4 rules for managing tech time
Tech Talk Tuesday #62: What are your main tech rules?
Families today are busy. Often everyone is running in different directions, and texting each other under the same roof is becoming the new normal. This disconnect in personal touch is troublesome.
To keep our sanity, and our face-to-face conversations alive, my family follows four rules:
- Device-free dinners - this leads to engaging conversations, especially when we don’t have easy access to answering questions about topics that come up.
- No phones during homework or study time - my two teenagers have made it a habit to have their phones in the other room for chunks of time while they study. They both also work to not go on YouTube videos etc. on the computer during that time. Tessa spends about 30 minutes at a time studying and then takes about a 10-minute break on her phone. It is not without temptations, lapses (I can relate!) and I do stay involved by asking how things are going and by looking at her homework with her at times. I try to focus much more on the positives than the negatives—saying how great she has done when staying on task rather than complaining that it’s not long enough.

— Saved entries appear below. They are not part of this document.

Lemma untouched_after_append E text category w :
  untouched STATE_FILE w (after_append E text category w).
Proof.
  pose proof STREAM_not_STATE as Hne. pose proof stream_dir_not_STATE as Hnd.
  destruct (untouched_after_check w) as (_ & _ & evs & Ht & Hall).
  unfold untouched, after_append. cbn [files dirs trace].
  split; [now rewrite lookup_insert_ne|]. split.
  - rewrite elem_of_union, elem_of_list_to_set. split; [|now left].
    intros [H|H]; [exact H | destruct (STATE_not_made H)].
  - exists (evs ++ [EvMakedirs (Path.dirname STREAM_FILE); EvAppend STREAM_FILE]).
    split; [now rewrite Ht, app_assoc|].
    apply Forall_app. split; [exact Hall | repeat constructor; assumption].
Qed.

Lemma untouched_refusal w w' : refusal w w' -> untouched STATE_FILE w w'.
Proof.
  intros (Hf & _ & _ & _ & Hlo & Hhi & evs & Ht & Hall).
  split; [now rewrite Hf|]. split.
  - split; [|apply Hlo]. intros H. apply Hhi, elem_of_union in H as [H|H]; [exact H|].
    apply elem_of_list_to_set in H. destruct (STATE_not_made H).
  - exists evs. split; [exact Ht|]. eapply Forall_impl; [exact Hall|].
    intros ev [-> | ->]; [apply STREAM_not_STATE | apply stream_dir_not_STATE].
Qed.

(** What a call of [append_to_stream] leaves untouched, however it ends. *)
Lemma append_to_stream_quiet E text category w :
  untouched STATE_FILE w (snd (append_to_stream E text category w))
  /\ spawned (snd (append_to_stream E text category w)) = spawned w.
Proof.
  destruct (append_to_stream E text category w) as [r w'] eqn:Hrun. cbn [snd].
  apply append_to_stream_outcome in Hrun.
  destruct Hrun as [_ | _ _ | e w' _ _ _ Href].
  - split; [apply untouched_after_check | apply spawned_after_check].
  - split; [apply untouched_after_append | reflexivity].
  - split; [now apply untouched_refusal | apply Href].
Qed.

Lemma quiet_step w0 w w' :
  quiet w0 w -> untouched STATE_FILE w w' -> spawned w' = spawned w -> quiet w0 w'.
Proof.
  intros [Hu Hs] Hu' Hs'. split; [now apply (untouched_trans _ _ w) | congruence].
Qed.

Lemma frames_ret {A} (a : A) : frames (ret a).
Proof. intros w0 w H. exact H. Qed.

Lemma frames_lift {A} (r : result A) : frames (lift r).
Proof. intros w0 w H. exact H. Qed.

Lemma frames_bind {A B} (m : M A) (k : A -> M B) :
  frames m -> (forall a, frames (k a)) -> frames (bind m k).
Proof.
  intros Hm Hk w0 w H. apply wp_bind. specialize (Hm w0 w H). unfold wp in *.
  destruct (m w) as [[a|e] w1]; cbn [fst snd then_wp] in *; [|exact Hm].
  now apply Hk.
Qed.

Lemma frames_log E msg : frames (log E msg).
Proof.
  intros w0 w H. apply wp_log. apply (quiet_step w0 w); trivial.
  now apply untouched_same.
Qed.

Lemma frames_already_captured hash_val : frames (already_captured hash_val).
Proof.
  intros w0 w H. unfold wp. rewrite already_captured_eq. cbn [snd].
  apply (quiet_step w0 w); trivial.
  - apply untouched_after_check.
  - apply spawned_after_check.
Qed.

Lemma frames_append_to_stream E text category :
  frames (append_to_stream E text category).
Proof.
  intros w0 w H. unfold wp.
  destruct (append_to_stream_quiet E text category w) as [Hu Hs].
  now apply (quiet_step w0 w).
Qed.

Lemma frames_capture_loop E msgs : forall captured, frames (capture_loop E msgs captured).
Proof.
  induction msgs as [|msg rest IH]; intros captured; cbn [capture_loop].
  - apply frames_ret.
  - apply frames_bind; [apply frames_lift|]. intros text.
    destruct (String.eqb text ""); [apply IH|].
    destruct (is_important text); [|apply IH].
    apply frames_bind; [apply frames_append_to_stream|]. intros [|]; [|apply IH].
    apply frames_bind; [apply frames_log | intros _; apply IH].
Qed.

Lemma quiet_refl w : quiet w w.
Proof. split; [apply untouched_refl | reflexivity]. Qed.

(** What [main] does once the messages are fetched. *)
Lemma frames_after_fetch E (messages : json) :
  frames (if negb (Py.truthy messages) then log E "No messages found"
          else
            let* n := lift (Py.len messages) in
            log E ("Found " +:+ PyStr.of_nat n +:+ " messages to analyze");;
            let* items := lift (Py.iter messages) in
            let* captured := capture_loop E items 0 in
            log E ("Complete: captured " +:+ PyStr.of_nat captured +:+ " entries")).
Proof.
  destruct (negb (Py.truthy messages)); [apply frames_log|].
  apply frames_bind; [apply frames_lift | intros n].
  apply frames_bind; [apply frames_log | intros _].
  apply frames_bind; [apply frames_lift | intros items].
  apply frames_bind; [apply frames_capture_loop | intros captured].
  apply frames_log.
Qed.

End StateFile.

Section Blind.

Lemma blind_ret {A} (a : A) : blind (ret a).
Proof. intros o w. reflexivity. Qed.

Lemma blind_lift {A} (r : result A) : blind (lift r).
Proof. intros o w. reflexivity. Qed.

Lemma blind_bind {A B} (m : M A) (k : A -> M B) :
  blind m -> (forall a, blind (k a)) -> blind (bind m k).
Proof.
  intros Hm Hk o w. unfold bind. rewrite Hm.
  destruct (m w) as [[a|e] w1]; cbn [fst snd]; [apply Hk | reflexivity].
Qed.

Lemma blind_try {A} (m : M A) handler :
  blind m -> (forall e, blind (handler e)) -> blind (try_except m handler).
Proof.
  intros Hm Hh o w. unfold try_except. rewrite Hm.
  destruct (m w) as [[a|e] w1]; cbn [fst snd]; [reflexivity | apply Hh].
Qed.

Lemma blind_log E msg : blind (log E msg).
Proof. intros o w. reflexivity. Qed.

Lemma blind_now E fmt : blind (now E fmt).
Proof. intros o w. reflexivity. Qed.

Lemma blind_subprocess_run E args : blind (subprocess_run E args).
Proof.
  intros o w. unfold subprocess_run. now destruct (Py.strs args).
Qed.

Lemma blind_path_exists p : p <> STATE_FILE -> blind (path_exists p).
Proof.
  intros Hp o w. unfold path_exists, with_state_file, record. cbn [files dirs fst snd].
  now rewrite lookup_partial_alter_ne.
Qed.

Lemma blind_read_file p : p <> STATE_FILE -> blind (read_file p).
Proof.
  intros Hp o w. unfold read_file, with_state_file, record. cbn [files dirs fst snd].
  now rewrite lookup_partial_alter_ne.
Qed.

Lemma blind_mkdir_chain ds : STATE_FILE ∉ ds -> blind (mkdir_chain ds).
Proof.
  induction ds as [|d rest IH]; intros Hds o w; [reflexivity|].
  apply not_elem_of_cons in Hds as [Hd Hrest]. cbn [mkdir_chain].
  assert (Hl : files (with_state_file o w) !! d = files w !! d).
  { unfold with_state_file. cbn [files]. now rewrite lookup_partial_alter_ne. }
  rewrite Hl.
  change (dirs (with_state_file o w)) with (dirs w).
  change (readonly (with_state_file o w)) with (readonly w).
  destruct (bool_decide (d ∈ dirs w)); [now apply IH|].
  destruct (bool_decide (is_Some (files w !! d))); [reflexivity|].
  destruct (bool_decide (Path.dirname d ∈ readonly w)); [reflexivity|].
  pose proof (IH Hrest o (World (files w) (dirs w ∪ {[d]}) (readonly w)
                                (stderr w) (trace w) (spawned w) (ticks w))) as H.
  unfold with_state_file in *.
  cbn [files dirs readonly stderr trace spawned ticks] in *. exact H.
Qed.

Lemma blind_makedirs p : STATE_FILE ∉ Path.ancestors p -> blind (makedirs p).
Proof.
  intros Hp o w. unfold makedirs.
  exact (blind_mkdir_chain _ Hp o (record (EvMakedirs p) w)).
Qed.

- Phone-free bedrooms at sleeping time—this is exactly what it sounds like. No phones, tablets, TV’s or computers in the bedroom when the lights go out.

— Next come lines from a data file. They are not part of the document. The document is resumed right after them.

(** One pattern character under [re.IGNORECASE]. *)
Definition ci_eqb (p c : ascii) : bool :=
  Ascii.eqb (lower_char p) (lower_char c).

(** A literal under [re.IGNORECASE] at the head of [s]: the rest of [s]
    when it matches. *)
Fixpoint literal_ci (p s : str) : option str :=
  match p, s with
  | [], _ => Some s
  | x :: p', y :: s' => if ci_eqb x y then literal_ci p' s' else None
  | _ :: _, [] => None
  end.

Definition is_word_opt (c : option ascii) : bool :=
  match c with
  | Some c => is_word c
  | None => false
  end.

(** [\b] between the character before the position and the one at it. *)
Definition word_boundary (prev next : option ascii) : bool :=
  xorb (is_word_opt prev) (is_word_opt next).

Definition then_colon (r : option str) : bool :=
  match r with
  | Some (c :: _) => Ascii.eqb c ":"
  | _ => false
  end.

(** [\b(Fwd|FW):] tried at one position; [prev] is the character before
    it.  The alternation tries [Fwd] first and [FW] when that fails. *)
Definition fwd_at (prev : option ascii) (s : str) : bool :=
  (word_boundary prev (hd_error s)
   && (then_colon (literal_ci "Fwd" s) || then_colon (literal_ci "FW" s)))%bool.

(** [re.search(r'\b(Fwd|FW):', subject, re.IGNORECASE)]: every start
    position from left to right. *)
Fixpoint search_fwd (prev : option ascii) (s : str) : bool :=
  (fwd_at prev s
   || match s with
      | c :: s' => search_fwd (Some c) s'
      | [] => false
      end)%bool.

End Regex.

(** ** [main_working_1.py] *)

Module V1.

(** Line 115. *)
Definition forwarded (subject : str) : str :=
  if Regex.search_fwd None subject then "Yes" else "No".

(** Lines 72-82. *)
Definition get_section (label_ids : list str) : str :=
  if mem "CATEGORY_SOCIAL" label_ids then "Social"
  else if mem "CATEGORY_PROMOTIONS" label_ids then "Promotions"
  else if mem "CATEGORY_UPDATES" label_ids then "Updates"
  else if mem "CATEGORY_FORUMS" label_ids then "Forums"
  else "Primary".

End V1.

(** ** Exceptions and results *)

(** Remote operations of the script: the mailbox service and the CSV
    file. *)
Inductive Call :=
| MessagesList
| MessagesGet (id : str)
| MessagesModifyAdd (id label : str)
| MessagesModifyRemove (id label : str)
| LabelsList
| LabelsCreate (name : str)
| ReadCsv
| WriteCsv.

(** The exceptions the model raises; all of them are subclasses of
    Python's [Exception]. *)
Inductive Exn :=
| HttpError (c : Call)
| OSError (what : str)
| DecodeError.

Inductive Result (A : Type) :=
| Ok (a : A)
| Raise (e : Exn).

Arguments Ok {A} a.
Arguments Raise {A} e.

(** [try: body / except Exception: handler] *)
Definition try_except {A} (body : Result A) (handler : Exn -> Result A)
  : Result A :=
  match body with
  | Ok a => Ok a
  | Raise e => handler e
  end.

Definition bind_result {A B} (r : Result A) (f : A -> Result B) : Result B :=
  match r with
  | Ok a => f a
  | Raise e => Raise e
  end.

(** ** [main_working_2.py]: the functions without remote state *)

Module V2.

(** Lines 28-35. *)
Definition parse_email (full : str) : str * str :=
  match Regex.match_angle full with
  | Some (g1, g2) =>
      let name := strip_chars [dquote] (strip g1) in
      let email := strip g2 in
      (name, email)
  | None => ([], strip full)
  end.

(** Line 146. *)
Definition forwarded (subject : str) : str :=
  if (contains "Fwd:" subject || contains "FW:" subject)%bool
  then "Yes" else "No".

(** Lines 87-97. *)
Definition get_section (label_ids : list str) : str :=
  if mem "CATEGORY_SOCIAL" label_ids then "Social"
  else if mem "CATEGORY_PROMOTIONS" label_ids then "Promotions"
  else if mem "CATEGORY_UPDATES" label_ids then "Updates"
  else if mem "CATEGORY_FORUMS" label_ids then "Forums"
  else "Primary".

(** The prompt of line 72. *)
Definition categorize_prompt (text : str) (labels : list str) : str :=
  let labels_str := join ", " labels ++ ", Other" in
  "Categorize the following email into one of these labels: "
    ++ labels_str ++ "." ++ [nl] ++ "Email Content:" ++ [nl] ++ text ++ [nl]
    ++ "Return only the label name.".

- Leave your phone at home during family outings. You will get a lot of resistance to this one, but stand firm. The kids will concede. I have insisted on leaving the devices at home during family outings for quite some time. I have a goal for them to go a day without the phone, longer if we are camping. Not only does this promote a more intimate family bonding experience, I believe it decreases their, and our, compulsion to always check our devices. This helps when they are back in school and have the urge to check during a boring lecture.

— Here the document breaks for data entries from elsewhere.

Definition set_delay_command (update : CommandUpdate) : Coro Panel unit :=
  let user_id := effective_user_id update in
  admin ← is_admin user_id;
  if negb admin then mret tt
  else
    match args update with
    | [] => reply_text update "❌ 请提供延迟秒数
用法: `/set_delay 5`"
    | arg0 :: _ =>
        match int arg0 with
        | Some delay =>
            if delay <? 0
            then reply_text update "❌ 延迟时间不能为负数"
            else
              modify (with_config (set_delay_seconds delay));;
              save_config;;
              reply_text update
                ("✅ 转发延迟已设置为 " +:+ pretty delay +:+ " 秒")
        | None => reply_text update "❌ 无效的数字"
        end
    end.

Definition toggle_source_info_command (update : CommandUpdate)
    : Coro Panel unit :=
  let user_id := effective_user_id update in
  admin ← is_admin user_id;
  if negb admin then mret tt
  else
    current ← gets (fun p =>
      add_source_info (forward_settings (config (panel_bot p))));
    modify (with_config (set_add_source_info (negb current)));;
    save_config;;
    let status := if negb current then "开启" else "关闭" in
    reply_text update ("✅ 来源信息显示已" +:+ status).

(** The configuration commands of [register_handlers]. *)
Inductive Command :=
| Start | AddSource | AddTarget | RemoveSource | RemoveTarget
| ListSources | ListTargets | AddAdmin | ListAdmins
| SetDelay | ToggleSourceInfo.

Definition command_handler (command : Command)
    : CommandUpdate -> Coro Panel unit :=
  match command with
  | Start => start_command
  | AddSource => add_source_command
  | AddTarget => add_target_command
  | RemoveSource => remove_source_command
  | RemoveTarget => remove_target_command
  | ListSources => list_sources_command
  | ListTargets => list_targets_command
  | AddAdmin => add_admin_command
  | ListAdmins => list_admins_command
  | SetDelay => set_delay_command
  | ToggleSourceInfo => toggle_source_info_command
  end.

End Commands.

(** The panel after [save_config]. *)
Definition saved (p : Panel) : Panel :=
  let cfg := config (panel_bot p) in
  match file_faults p with
  | outcome :: rest =>
      mkPanel (panel_bot p) (config_writes p ++ [(cfg, outcome)]) rest
  | [] => mkPanel (panel_bot p) (config_writes p ++ [(cfg, None)]) []
  end.

Section CommandEffects.
Variable int : string -> option Z.

(** The change a command asks for: the word it reads as an integer, if
    it needs one and has one. *)
Definition command_argument (update : CommandUpdate) : option Z :=
  match args update with
  | [] => None
  | arg0 :: _ => int arg0
  end.

(** The configuration a command leaves and saves, when it changes (or
    sets again) a setting. *)
Definition config_after (command : Command) (update : CommandUpdate)
    (cfg : Config) : option Config :=
  if bool_decide (effective_user_id update ∈ admins cfg)
  then
    match command with
    | Start | ListSources | ListTargets | ListAdmins => None
    | ToggleSourceInfo =>
        Some (set_add_source_info
                (negb (add_source_info (forward_settings cfg))) cfg)
    | AddSource =>
        id ← command_argument update;
        if bool_decide (id ∉ source_channels cfg)
        then Some (set_source_channels (source_channels cfg ++ [id]) cfg)
        else None
    | AddTarget =>
        id ← command_argument update;
        if bool_decide (id ∉ target_channels cfg)
        then Some (set_target_channels (target_channels cfg ++ [id]) cfg)
        else None
    | RemoveSource =>
        id ← command_argument update;
        if bool_decide (id ∈ source_channels cfg)
        then Some (set_source_channels
                     (list_remove id (source_channels cfg)) cfg)
        else None
    | RemoveTarget =>
        id ← command_argument update;
        if bool_decide (id ∈ target_channels cfg)
        then Some (set_target_channels
                     (list_remove id (target_channels cfg)) cfg)
        else None
    | AddAdmin =>
        id ← command_argument update;
        if bool_decide (id ∉ admins cfg)
        then Some (set_admins (admins cfg ++ [id]) cfg)
        else None
    | SetDelay =>
        delay ← command_argument update;
        if delay <? 0 then None else Some (set_delay_seconds delay cfg)
    end
  else None.

End CommandEffects.

(** A run that did nothing but, at most, answer the command. *)
Definition replied (update : CommandUpdate) (run : Run Panel unit) : Prop :=
  trace run = []
  \/ exists body resp, trace run = [(SendMessage (reply_chat update) body, resp)].

(** ** The configuration file

    What [json.load] returns.  A [dict] is the list of its items, in
    insertion order, looked up by the first item with the key.  (A number
    that is not an integer behaves here as an integer does.) *)

#[local] Set Warnings "-register-all".

Inductive Json :=
| JNull
| JBool (b : bool)
| JNumber (n : Z)
| JString (s : string)
| JList (items : list Json)
| JDict (entries : list (string * Json)).

(** [d.get(key)] *)
Fixpoint dict_get (key : string) (entries : list (string * Json))
    : option Json :=
  match entries with
  | [] => None
  | (k, v) :: rest => if String.eqb k key then Some v else dict_get key rest
  end.

(** [d[key] = value]: the value of an existing key is replaced where it
    stands, a new key is appended. *)
Fixpoint dict_set (key : string) (value : Json)
    (entries : list (string * Json)) : list (string * Json) :=
  match entries with
  | [] => [(key, value)]
  | (k, v) :: rest =>
      if String.eqb k key then (k, value) :: rest
      else (k, v) :: dict_set key value rest
  end.

(** [key in container], which depends on the type of the container: the
    keys of a dict, the items of a list, the substrings of a string;
    [TypeError] otherwise. *)
Definition py_in (key : string) (container : Json) : string + bool :=
  match container with
  | JDict entries => inr (bool_decide (is_Some (dict_get key entries)))
  | JList items =>
      inr (existsb (fun item => match item with
                                | JString s => String.eqb s key
                                | _ => false
                                end) items)
  | JString s => inr (Str.contains s key)
  | _ => inl "TypeError: argument is not iterable"
  end.

(** [container[key]] for a string [key]. *)
Definition py_getitem (container : Json) (key : string) : string + Json :=
  match container with
  | JDict entries =>
      match dict_get key entries with
      | Some v => inr v
      | None => inl "KeyError"
      end
  | JList _ => inl "TypeError: list indices must be integers or slices, not str"
  | JString _ => inl "TypeError: string indices must be integers, not 'str'"
  | _ => inl "TypeError: object is not subscriptable"
  end.

(** [container[key] = value] for a string [key]. *)
Definition py_setitem (container : Json) (key : string) (value : Json)
    : string + Json :=
  match container with
  | JDict entries => inr (JDict (dict_set key value entries))
  | JList _ => inl "TypeError: list indices must be integers or slices, not str"
  | _ => inl "TypeError: object does not support item assignment"
  end.

(** Sequencing of steps that may raise. *)
Definition and_then {A B} (m : string + A) (f : A -> string + B)
    : string + B :=
  match m with
  | inl err => inl err
  | inr a => f a
  end.

(** The inner loop of [load_config], over the items of a default section:
    [config[key][sub_key] = sub_value] changes the dict that [config]
    holds under [key]. *)
Fixpoint merge_section (key : string) (defaults : list (string * Json))
    (config : Json) : string + Json :=
  match defaults with
  | [] => inr config
  | (sub_key, sub_value) :: rest =>
      and_then (py_getitem config key) (fun section =>
      and_then (py_in sub_key section) (fun present =>
      if negb present
      then
        and_then (py_setitem section sub_key sub_value) (fun section' =>
        and_then (py_setitem config key section') (fun config' =>
        merge_section key rest config'))
      else merge_section key rest config))
  end.

(** The outer loop of [load_config], over the items of [default_config]. *)
Fixpoint merge_defaults (defaults : list (string * Json)) (config : Json)
    : string + Json :=
  match defaults with
  | [] => inr config
  | (key, value) :: rest =>
      and_then (py_in key config) (fun present =>
      and_then
        (if negb present then py_setitem config key value
         else match value with
              | JDict section => merge_section key section config
              | _ => inr config
              end)
        (fun config' => merge_defaults rest config'))
  end.

Definition default_config : list (string * Json) :=
  [("admins", JList []);
   ("source_channels", JList []);
   ("target_channels", JList []);
   ("forward_settings",
    JDict [("preserve_sender", JBool true);
           ("add_source_info", JBool true);
           ("filter_content_types", JList []);
           ("keyword_filter", JList []);
           ("delay_seconds", JNumber 0);
           ("batch_forward", JBool false);
           ("max_forwards_per_minute", JNumber 60);
           ("media_group_timeout", JNumber 3)]);
   ("notification_settings",
    JDict [("notify_admin_on_error", JBool true);
           ("daily_report", JBool true);
           ("report_channel", JNull)])].

(** [load_config].  [file] is the configuration file: [None] when it does
    not exist, the error when opening or parsing it raises, its content
    otherwise.  The result is the configuration, and what is written to
    the file (by [save_config(default_config)]), if anything. *)
Definition load_config (file : option (string + Json))
    : Json * option Json :=
  match file with
  | Some content =>
      match and_then content (merge_defaults default_config) with
      | inr config => (config, None)
      | inl _ => (JDict default_config, None)
      end
  | None => (JDict default_config, Some (JDict default_config))
  end.

(** The items of [user] followed by the items of [dflt] it lacks. *)
Definition overlay (user dflt : list (string * Json))
    : list (string * Json) :=
  foldl (fun acc '(k, v) =>
           if bool_decide (is_Some (dict_get k acc)) then acc
           else dict_set k v acc)
        user dflt.

(** What the file and the defaults give for one key. *)
Definition merged (user dflt : option Json) : option Json :=
  match user, dflt with
  | Some (JDict u), Some (JDict d) => Some (JDict (overlay u d))
  | Some v, _ => Some v
  | None, _ => dflt
  end.

(** The sections of the configuration in the file: the values that
    stand where the default is a dict. *)
Definition sections_are_dicts (defaults entries : list (string * Json))
    : Prop :=
  forall key d v,
    dict_get key defaults = Some (JDict d) ->
    dict_get key entries = Some v ->
    exists u, v = JDict u.

(** A value that is no container: [in] raises on it. *)
Definition is_scalar (v : Json) : bool :=
  match v with
  | JNull | JBool _ | JNumber _ => true
  | _ => false
  end.

(** ** [utils.MessageFilter]

    The filter reads its configuration with [get], key by key: a key may
    be absent.  [file_size] is the size Telegram reports for the
    document. *)

Record FilterConfig := mkFilterConfig {
  fc_filter_content_types : option (list string);
  fc_max_file_size_mb : option Z;
  fc_blocked_keywords : option (list string);
  fc_blocked_users : option (list Z)
}.

Definition should_forward (config : FilterConfig) (message : Message)
    (content_type : string) : bool :=
  if bool_decide
       (content_type ∈ default [] (fc_filter_content_types config))
  then false
  else
    let file_size_limit :=
      default 50 (fc_max_file_size_mb config) * 1024 * 1024 in
    if match document message with
       | Some d => bool_decide (file_size_limit < file_size d)
       | None => false
       end
    then false
    else
      if Str.truthy (text message)
         && (let blocked_keywords :=
               default [] (fc_blocked_keywords config) in
             let text_lower := Str.lower (Str.or_empty (text message)) in
             existsb (fun keyword =>
                        Str.contains text_lower (Str.lower keyword))
                     blocked_keywords)
      then false
      else
        match from_user message with
        | Some u =>
            let blocked_users := default [] (fc_blocked_users config) in
            if bool_decide (user_id u ∈ blocked_users) then false else true
        | None => true
        end.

For this Tech Talk Tuesday use these four rules as a conversation starter, then come up with a few rules of your own that will work for your family. Suggested talking points are:
- Phones at the dinner table—yes or no?
- Devices on the night stand—Yes, they are handy alarm clocks but do you think you will have a more restful sleep without a screen under your pillow?
- Simpler study time—Some would argue having a phone nearby is necessary for retrieving quick information but try studying without it. It’s been proven that your focus and retention will improve without the glaring distraction.
- Device-free family outings —This one will take a little while to get used to, but challenge each other to come up with phone-free outing ideas everyone will enjoy.